Depuis 20 ans, le trafic de drogue, de cigarettes, d’armes, d’êtres humains s’est développé dans le Sahel, allant de l’Afrique de l’Ouest en direction de l’Algérie. Les routes du Nord se sont transformées en véritables autoroutes pour les trafiquants. Faisant « nourrir » beaucoup de monde au passage. Le « boulot » d’intermédiaire, petit ou grand, est devenu lucratif et une source de revenus sûre. Inutile pour cela d’être un bandit de grand chemin, mais seulement quelqu’un qui doit faire vivre une famille ou un jeune sans emploi qui considère que son avenir ne passe pas par trois chèvres à garder…  Aqmi a trouvé là un terrain fertile pour s’enraciner et se développer. La capitale malienne ne serait plus épargnée.

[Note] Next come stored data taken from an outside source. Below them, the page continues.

(* ===== verification/SyncSession.v ===== *)
(** * One reconciliation session (internal/swarmsearch/sync_session.go)

    The state machine of one exchange with one peer: it produces and consumes
    the sync frames, the caller sends them.  Every operation holds the session's
    lock, so it is one function of the state; an operation that fails returns the
    state it leaves behind with its error. *)

From S2P Require Import Prelude GoInt Sha256 Externals Instances Record Riblt Utf8 Ltepwire LtepSync RecordCache.
Open Scope Z_scope.

Module SyncSession.
Import LtepSync.

Abbreviation LocalRecord := Record.Record.
Abbreviation id := (array 32).

Inductive syncRole := RoleInitiator | RoleResponder.
Inductive syncPhase :=
  | PhaseIdle | PhaseBegun | PhaseSymbolsFlowing | PhaseNeeded | PhaseFulfilled | PhaseEnded.

Inductive error : Type :=
  | ErrSymbolBudgetExceeded | ErrSyncBytesBudgetExceeded | ErrSyncDesync | ErrSyncPhase
  | ErrSyncTxID | ErrSyncTooLarge.

#[export] Instance syncRole_dec : EqDecision syncRole. Proof. solve_decision. Defined.
#[export] Instance syncPhase_dec : EqDecision syncPhase. Proof. solve_decision. Defined.
#[export] Instance error_dec : EqDecision error. Proof. solve_decision. Defined.

Definition convergeSymbolFloor : Z := 256.
Definition maxPendingSymbolBatches : Z := 32.

(** [pumpStopped]: the channel [stopPumpCh] is closed. *)
Record SyncSession := mkSession {
  txid : Z;
  role : syncRole;
  phase : syncPhase;
  records : gmap id LocalRecord;
  enc : Riblt.Encoder;
  dec : Riblt.Decoder;
  maxSymbols : Z;
  maxBytes : Z;
  symbolsOut : Z;
  symbolsIn : Z;
  bytesIn : Z;
  bytesOut : Z;
  recordsIn : Z;
  pendingSymbols : gmap Z LtepSync.SyncSymbols;
  doneReceived : bool;
  convergeFired : bool;
  lastActivity : Z;
  pumpStopped : bool
}.

(** Assignments to fields. *)
Definition set_phase v_phase (s : SyncSession) : SyncSession :=
  mkSession (txid s) (role s) v_phase (records s) (enc s) (dec s) (maxSymbols s) (maxBytes s)
    (symbolsOut s) (symbolsIn s) (bytesIn s) (bytesOut s) (recordsIn s) (pendingSymbols s)
    (doneReceived s) (convergeFired s) (lastActivity s) (pumpStopped s).
Definition set_budgets v_maxSymbols v_maxBytes (s : SyncSession) : SyncSession :=
  mkSession (txid s) (role s) (phase s) (records s) (enc s) (dec s) v_maxSymbols v_maxBytes
    (symbolsOut s) (symbolsIn s) (bytesIn s) (bytesOut s) (recordsIn s) (pendingSymbols s)
    (doneReceived s) (convergeFired s) (lastActivity s) (pumpStopped s).
Definition set_out v_enc v_symbolsOut (s : SyncSession) : SyncSession :=
  mkSession (txid s) (role s) (phase s) (records s) v_enc (dec s) (maxSymbols s) (maxBytes s)
    v_symbolsOut (symbolsIn s) (bytesIn s) (bytesOut s) (recordsIn s) (pendingSymbols s)
    (doneReceived s) (convergeFired s) (lastActivity s) (pumpStopped s).
Definition set_in v_dec v_symbolsIn v_doneReceived (s : SyncSession) : SyncSession :=
  mkSession (txid s) (role s) (phase s) (records s) (enc s) v_dec (maxSymbols s) (maxBytes s)
    (symbolsOut s) v_symbolsIn (bytesIn s) (bytesOut s) (recordsIn s) (pendingSymbols s)
    v_doneReceived (convergeFired s) (lastActivity s) (pumpStopped s).
Definition set_pending v_pendingSymbols (s : SyncSession) : SyncSession :=
  mkSession (txid s) (role s) (phase s) (records s) (enc s) (dec s) (maxSymbols s) (maxBytes
    s) (symbolsOut s) (symbolsIn s) (bytesIn s) (bytesOut s) (recordsIn s) v_pendingSymbols
    (doneReceived s) (convergeFired s) (lastActivity s) (pumpStopped s).
Definition set_bytesOut v_bytesOut (s : SyncSession) : SyncSession :=
  mkSession (txid s) (role s) (phase s) (records s) (enc s) (dec s) (maxSymbols s) (maxBytes
    s) (symbolsOut s) (symbolsIn s) (bytesIn s) v_bytesOut (recordsIn s) (pendingSymbols s)
    (doneReceived s) (convergeFired s) (lastActivity s) (pumpStopped s).
Definition set_recordsIn v_bytesIn v_recordsIn (s : SyncSession) : SyncSession :=
  mkSession (txid s) (role s) (phase s) (records s) (enc s) (dec s) (maxSymbols s) (maxBytes
    s) (symbolsOut s) (symbolsIn s) v_bytesIn (bytesOut s) v_recordsIn (pendingSymbols s)
    (doneReceived s) (convergeFired s) (lastActivity s) (pumpStopped s).
Definition set_fired v_convergeFired (s : SyncSession) : SyncSession :=
  mkSession (txid s) (role s) (phase s) (records s) (enc s) (dec s) (maxSymbols s) (maxBytes
    s) (symbolsOut s) (symbolsIn s) (bytesIn s) (bytesOut s) (recordsIn s) (pendingSymbols s)
    (doneReceived s) v_convergeFired (lastActivity s) (pumpStopped s).
Definition set_activity v_lastActivity (s : SyncSession) : SyncSession :=
  mkSession (txid s) (role s) (phase s) (records s) (enc s) (dec s) (maxSymbols s) (maxBytes
    s) (symbolsOut s) (symbolsIn s) (bytesIn s) (bytesOut s) (recordsIn s) (pendingSymbols s)
    (doneReceived s) (convergeFired s) v_lastActivity (pumpStopped s).
Definition set_stopped v_pumpStopped (s : SyncSession) : SyncSession :=
  mkSession (txid s) (role s) (phase s) (records s) (enc s) (dec s) (maxSymbols s) (maxBytes
    s) (symbolsOut s) (symbolsIn s) (bytesIn s) (bytesOut s) (recordsIn s) (pendingSymbols s)
    (doneReceived s) (convergeFired s) (lastActivity s) v_pumpStopped.

(** ** Life cycle *)
Definition touch (now : Z) (s : SyncSession) : SyncSession := set_activity now s.
Definition stale (now d : Z) (s : SyncSession) : bool := d <? time_sub now (lastActivity s).
Definition StopPump (s : SyncSession) : SyncSession := set_stopped true s.

(** The loop over the records: the first record of an identity counts. *)
Definition add_record (s : SyncSession) (r : LocalRecord) : SyncSession :=
  let i := Record.ElementID r in
  match records s !! i with
  | Some _ => s
  | None =>
    mkSession (txid s) (role s) (phase s) (<[i := r]> (records s)) (Riblt.AddElement (enc s) i)
      (Riblt.AddLocalElement (dec s) i) (maxSymbols s) (maxBytes s) (symbolsOut s) (symbolsIn s)
      (bytesIn s) (bytesOut s) (recordsIn s) (pendingSymbols s) (doneReceived s) (convergeFired s)
      (lastActivity s) (pumpStopped s)
  end.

Interrogé par RFI, le ministre malien des Affaires étrangères, Souleymane Boubeye Maïga n’a pas confirmé ni infirmé la présence, à Bamako, de cellules dormantes d’AQMI. Il s’est contenté de dire : « vous savez, le terrorisme est partout aujourd’hui… ». Si AQMI n’a pas encore gagné les cœurs de la population malienne, cette branche du terrorisme international a gagné la guerre sur plusieurs fronts : armé, économique et symbolique.

« Armé » : parce qu’insaisissable après avoir mené une « opération ». Les terroristes ont même gagné en confiance, ils opèrent de plus en plus loin de leurs bases, Hombori, Tombouctou au Mali, Niamey au Niger…

« Economique » : les projets de développement dans le Nord malien et nigérien sont au point mort pour longtemps. De même le tourisme, source de richesses pour le petit vendeur de rue ou le grand hôtelier, est au plus bas. Tombouctou la fascinante fait désormais peur.

« Symbolique » enfin et c’est peut-être là le plus important mais aussi le plus difficilement déchiffrable à l’heure actuelle dans ses conséquences : les raisons de la domination d’AQMI sont multiples et tenaces : pauvreté, chômage, déracinement à l’intérieur même de son propre pays car les structures familiales jouent de moins en moins leur rôle de ciment de la société, radicalisation d’un islam historiquement modéré… Comme le fit en son temps la rébellion touarègue, Aqmi recrute-t-il déjà au sein d’une jeunesse désoeuvrée, qu’elle soit du nord ou sud du Mali ? Selon certaines sources, la réponse est positive. Intermédiaires, indicateurs… Une ligne rouge a été franchie et c’est maintenant toute la bande sahélienne qui a viré au rouge ou orange sur le tableau de bord des chancelleries occidentales…

 

 

 

 

 

Jean-Jacques Louarn

Jean-Jacques Louarn

Jean-Jacques Louarn est journaliste à RFI.